All applications that use generic BSD sockets for communication will be accelerated by SuperSockets. No configuration change is required for the application as the same host names/IP v4 addresses can be used.
All relevant socket types are supported by SuperSockets: TCP stream sockets as well as UDP and RDS datagram sockets. Please check the release note for more details.
SuperSockets will use the PCI Express interconnect for low-latency, high-bandwidth communication inside the cluster, and will transparently fall back to Ethernet when connecting to Cluster Nodes outside the cluster, or if a PCI Express connection inside the cluster should become unavailable.
To make an application use SuperSockets, you need to preload the dynamic library libksupersockets.so
on application start. This can be achieved by two means as described in the next two sections.

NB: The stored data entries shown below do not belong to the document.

Record joinNode := mkJoin {
  jo_Strategy : JoinStrategy;
  jo_joinExpr : option (nat * PTable * PTable);
  jo_referTables : gmap string nat;
  jo_hasParen : bool;
  jo_children : list ChildPlan;
  jo_Cols : list Z;
  jo_fields : list selectTuple;
  jo_joinOn : list exprInfo;
  jo_LeftKeys : list joinKey;
  jo_RightKeys : list joinKey;
  jo_CmpFilter : list Comparison;
  jo_otherFilter : list exprInfo;
  jo_noTableFilter : list Expr;
  jo_otherLeftJoin : option otherJoin;
  jo_rightNull : list selectTuple;
  jo_IsLeftJoin : bool;
  jo_HasRightFilter : bool;
  jo_LeftTmpCols : list nat;
  jo_RightTmpCols : list nat;
  jo_order : nat;
  jo_Vars : gmap string nat
}.
Definition set_jo_Strategy (v : JoinStrategy) (x : joinNode) : joinNode :=
  mkJoin v (jo_joinExpr x) (jo_referTables x) (jo_hasParen x) (jo_children x) (jo_Cols x)
    (jo_fields x) (jo_joinOn x) (jo_LeftKeys x) (jo_RightKeys x) (jo_CmpFilter x) (jo_otherFilter x)
    (jo_noTableFilter x) (jo_otherLeftJoin x) (jo_rightNull x) (jo_IsLeftJoin x)
    (jo_HasRightFilter x) (jo_LeftTmpCols x) (jo_RightTmpCols x) (jo_order x) (jo_Vars x).
Definition set_jo_joinExpr (v : option (nat * PTable * PTable)) (x : joinNode) : joinNode :=
  mkJoin (jo_Strategy x) v (jo_referTables x) (jo_hasParen x) (jo_children x) (jo_Cols x)
    (jo_fields x) (jo_joinOn x) (jo_LeftKeys x) (jo_RightKeys x) (jo_CmpFilter x) (jo_otherFilter x)
    (jo_noTableFilter x) (jo_otherLeftJoin x) (jo_rightNull x) (jo_IsLeftJoin x)
    (jo_HasRightFilter x) (jo_LeftTmpCols x) (jo_RightTmpCols x) (jo_order x) (jo_Vars x).
Definition set_jo_hasParen (v : bool) (x : joinNode) : joinNode :=
  mkJoin (jo_Strategy x) (jo_joinExpr x) (jo_referTables x) v (jo_children x) (jo_Cols x)
    (jo_fields x) (jo_joinOn x) (jo_LeftKeys x) (jo_RightKeys x) (jo_CmpFilter x) (jo_otherFilter x)
    (jo_noTableFilter x) (jo_otherLeftJoin x) (jo_rightNull x) (jo_IsLeftJoin x)
    (jo_HasRightFilter x) (jo_LeftTmpCols x) (jo_RightTmpCols x) (jo_order x) (jo_Vars x).
Definition set_jo_children (v : list ChildPlan) (x : joinNode) : joinNode :=
  mkJoin (jo_Strategy x) (jo_joinExpr x) (jo_referTables x) (jo_hasParen x) v (jo_Cols x)
    (jo_fields x) (jo_joinOn x) (jo_LeftKeys x) (jo_RightKeys x) (jo_CmpFilter x) (jo_otherFilter x)
    (jo_noTableFilter x) (jo_otherLeftJoin x) (jo_rightNull x) (jo_IsLeftJoin x)
    (jo_HasRightFilter x) (jo_LeftTmpCols x) (jo_RightTmpCols x) (jo_order x) (jo_Vars x).
Definition set_jo_Cols (v : list Z) (x : joinNode) : joinNode :=
  mkJoin (jo_Strategy x) (jo_joinExpr x) (jo_referTables x) (jo_hasParen x) (jo_children x) v
    (jo_fields x) (jo_joinOn x) (jo_LeftKeys x) (jo_RightKeys x) (jo_CmpFilter x) (jo_otherFilter x)
    (jo_noTableFilter x) (jo_otherLeftJoin x) (jo_rightNull x) (jo_IsLeftJoin x)
    (jo_HasRightFilter x) (jo_LeftTmpCols x) (jo_RightTmpCols x) (jo_order x) (jo_Vars x).
Definition set_jo_fields (v : list selectTuple) (x : joinNode) : joinNode :=
  mkJoin (jo_Strategy x) (jo_joinExpr x) (jo_referTables x) (jo_hasParen x) (jo_children x)
    (jo_Cols x) v (jo_joinOn x) (jo_LeftKeys x) (jo_RightKeys x) (jo_CmpFilter x) (jo_otherFilter x)
    (jo_noTableFilter x) (jo_otherLeftJoin x) (jo_rightNull x) (jo_IsLeftJoin x)
    (jo_HasRightFilter x) (jo_LeftTmpCols x) (jo_RightTmpCols x) (jo_order x) (jo_Vars x).
Definition set_jo_joinOn (v : list exprInfo) (x : joinNode) : joinNode :=
  mkJoin (jo_Strategy x) (jo_joinExpr x) (jo_referTables x) (jo_hasParen x) (jo_children x)
    (jo_Cols x) (jo_fields x) v (jo_LeftKeys x) (jo_RightKeys x) (jo_CmpFilter x) (jo_otherFilter x)
    (jo_noTableFilter x) (jo_otherLeftJoin x) (jo_rightNull x) (jo_IsLeftJoin x)
    (jo_HasRightFilter x) (jo_LeftTmpCols x) (jo_RightTmpCols x) (jo_order x) (jo_Vars x).
Definition set_jo_LeftKeys (v : list joinKey) (x : joinNode) : joinNode :=
  mkJoin (jo_Strategy x) (jo_joinExpr x) (jo_referTables x) (jo_hasParen x) (jo_children x)
    (jo_Cols x) (jo_fields x) (jo_joinOn x) v (jo_RightKeys x) (jo_CmpFilter x) (jo_otherFilter x)
    (jo_noTableFilter x) (jo_otherLeftJoin x) (jo_rightNull x) (jo_IsLeftJoin x)
    (jo_HasRightFilter x) (jo_LeftTmpCols x) (jo_RightTmpCols x) (jo_order x) (jo_Vars x).
Definition set_jo_RightKeys (v : list joinKey) (x : joinNode) : joinNode :=
  mkJoin (jo_Strategy x) (jo_joinExpr x) (jo_referTables x) (jo_hasParen x) (jo_children x)
    (jo_Cols x) (jo_fields x) (jo_joinOn x) (jo_LeftKeys x) v (jo_CmpFilter x) (jo_otherFilter x)
    (jo_noTableFilter x) (jo_otherLeftJoin x) (jo_rightNull x) (jo_IsLeftJoin x)
    (jo_HasRightFilter x) (jo_LeftTmpCols x) (jo_RightTmpCols x) (jo_order x) (jo_Vars x).
Definition set_jo_CmpFilter (v : list Comparison) (x : joinNode) : joinNode :=
  mkJoin (jo_Strategy x) (jo_joinExpr x) (jo_referTables x) (jo_hasParen x) (jo_children x)
    (jo_Cols x) (jo_fields x) (jo_joinOn x) (jo_LeftKeys x) (jo_RightKeys x) v (jo_otherFilter x)
    (jo_noTableFilter x) (jo_otherLeftJoin x) (jo_rightNull x) (jo_IsLeftJoin x)
    (jo_HasRightFilter x) (jo_LeftTmpCols x) (jo_RightTmpCols x) (jo_order x) (jo_Vars x).
Definition set_jo_otherFilter (v : list exprInfo) (x : joinNode) : joinNode :=
  mkJoin (jo_Strategy x) (jo_joinExpr x) (jo_referTables x) (jo_hasParen x) (jo_children x)
    (jo_Cols x) (jo_fields x) (jo_joinOn x) (jo_LeftKeys x) (jo_RightKeys x) (jo_CmpFilter x) v
    (jo_noTableFilter x) (jo_otherLeftJoin x) (jo_rightNull x) (jo_IsLeftJoin x)
    (jo_HasRightFilter x) (jo_LeftTmpCols x) (jo_RightTmpCols x) (jo_order x) (jo_Vars x).
Definition set_jo_noTableFilter (v : list Expr) (x : joinNode) : joinNode :=
  mkJoin (jo_Strategy x) (jo_joinExpr x) (jo_referTables x) (jo_hasParen x) (jo_children x)
    (jo_Cols x) (jo_fields x) (jo_joinOn x) (jo_LeftKeys x) (jo_RightKeys x) (jo_CmpFilter x)
    (jo_otherFilter x) v (jo_otherLeftJoin x) (jo_rightNull x) (jo_IsLeftJoin x)
    (jo_HasRightFilter x) (jo_LeftTmpCols x) (jo_RightTmpCols x) (jo_order x) (jo_Vars x).
Definition set_jo_otherLeftJoin (v : option otherJoin) (x : joinNode) : joinNode :=
  mkJoin (jo_Strategy x) (jo_joinExpr x) (jo_referTables x) (jo_hasParen x) (jo_children x)
    (jo_Cols x) (jo_fields x) (jo_joinOn x) (jo_LeftKeys x) (jo_RightKeys x) (jo_CmpFilter x)
    (jo_otherFilter x) (jo_noTableFilter x) v (jo_rightNull x) (jo_IsLeftJoin x)
    (jo_HasRightFilter x) (jo_LeftTmpCols x) (jo_RightTmpCols x) (jo_order x) (jo_Vars x).
Definition set_jo_rightNull (v : list selectTuple) (x : joinNode) : joinNode :=
  mkJoin (jo_Strategy x) (jo_joinExpr x) (jo_referTables x) (jo_hasParen x) (jo_children x)
    (jo_Cols x) (jo_fields x) (jo_joinOn x) (jo_LeftKeys x) (jo_RightKeys x) (jo_CmpFilter x)
    (jo_otherFilter x) (jo_noTableFilter x) (jo_otherLeftJoin x) v (jo_IsLeftJoin x)
    (jo_HasRightFilter x) (jo_LeftTmpCols x) (jo_RightTmpCols x) (jo_order x) (jo_Vars x).
Definition set_jo_HasRightFilter (v : bool) (x : joinNode) : joinNode :=
  mkJoin (jo_Strategy x) (jo_joinExpr x) (jo_referTables x) (jo_hasParen x) (jo_children x)
    (jo_Cols x) (jo_fields x) (jo_joinOn x) (jo_LeftKeys x) (jo_RightKeys x) (jo_CmpFilter x)
    (jo_otherFilter x) (jo_noTableFilter x) (jo_otherLeftJoin x) (jo_rightNull x) (jo_IsLeftJoin x)
    v (jo_LeftTmpCols x) (jo_RightTmpCols x) (jo_order x) (jo_Vars x).
Definition set_jo_LeftTmpCols (v : list nat) (x : joinNode) : joinNode :=
  mkJoin (jo_Strategy x) (jo_joinExpr x) (jo_referTables x) (jo_hasParen x) (jo_children x)
    (jo_Cols x) (jo_fields x) (jo_joinOn x) (jo_LeftKeys x) (jo_RightKeys x) (jo_CmpFilter x)
    (jo_otherFilter x) (jo_noTableFilter x) (jo_otherLeftJoin x) (jo_rightNull x) (jo_IsLeftJoin x)
    (jo_HasRightFilter x) v (jo_RightTmpCols x) (jo_order x) (jo_Vars x).
Definition set_jo_RightTmpCols (v : list nat) (x : joinNode) : joinNode :=
  mkJoin (jo_Strategy x) (jo_joinExpr x) (jo_referTables x) (jo_hasParen x) (jo_children x)
    (jo_Cols x) (jo_fields x) (jo_joinOn x) (jo_LeftKeys x) (jo_RightKeys x) (jo_CmpFilter x)
    (jo_otherFilter x) (jo_noTableFilter x) (jo_otherLeftJoin x) (jo_rightNull x) (jo_IsLeftJoin x)
    (jo_HasRightFilter x) (jo_LeftTmpCols x) v (jo_order x) (jo_Vars x).
Definition set_jo_order (v : nat) (x : joinNode) : joinNode :=
  mkJoin (jo_Strategy x) (jo_joinExpr x) (jo_referTables x) (jo_hasParen x) (jo_children x)
    (jo_Cols x) (jo_fields x) (jo_joinOn x) (jo_LeftKeys x) (jo_RightKeys x) (jo_CmpFilter x)
    (jo_otherFilter x) (jo_noTableFilter x) (jo_otherLeftJoin x) (jo_rightNull x) (jo_IsLeftJoin x)
    (jo_HasRightFilter x) (jo_LeftTmpCols x) (jo_RightTmpCols x) v (jo_Vars x).
Definition set_jo_Vars (v : gmap string nat) (x : joinNode) : joinNode :=
  mkJoin (jo_Strategy x) (jo_joinExpr x) (jo_referTables x) (jo_hasParen x) (jo_children x)
    (jo_Cols x) (jo_fields x) (jo_joinOn x) (jo_LeftKeys x) (jo_RightKeys x) (jo_CmpFilter x)
    (jo_otherFilter x) (jo_noTableFilter x) (jo_otherLeftJoin x) (jo_rightNull x) (jo_IsLeftJoin x)
    (jo_HasRightFilter x) (jo_LeftTmpCols x) (jo_RightTmpCols x) (jo_order x) v.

To let generic socket applications use SuperSockets, you just need to run them via the wrapper script dis_ssocks_run
which sets the LD_PRELOAD
environment variable. This script is installed to the bin
directory of the installation (default is /opt/DIS/bin
) which is added to the default PATH
environment variable.
To have i.e. the socket benchmark netperf run via SuperSockets, start the server process on Cluster Node server_name like
dis_ssocks_run netperf
and the client process on any other Cluster Node in the cluster like
dis_ssocks_run netperf -h server_name
As an alternative to using this wrapper script, you can also make sure to set LD_PRELOAD
correctly to preload the SuperSockets library, i.e. for sh-style shells such as bash:
export LD_PRELOAD=libksupersockets.so
Do not set LD_PRELOAD
to libksupersockets.so
globally for a user or even the whole system. This can be a waste of resources, as SuperSockets require additional memory and interconnect resources for each socket. Instead, the preferred way to use SuperSockets is to prepend the dis_ssocks_run command to the invocation of just these processes / applications which are to benefit from SuperSockets.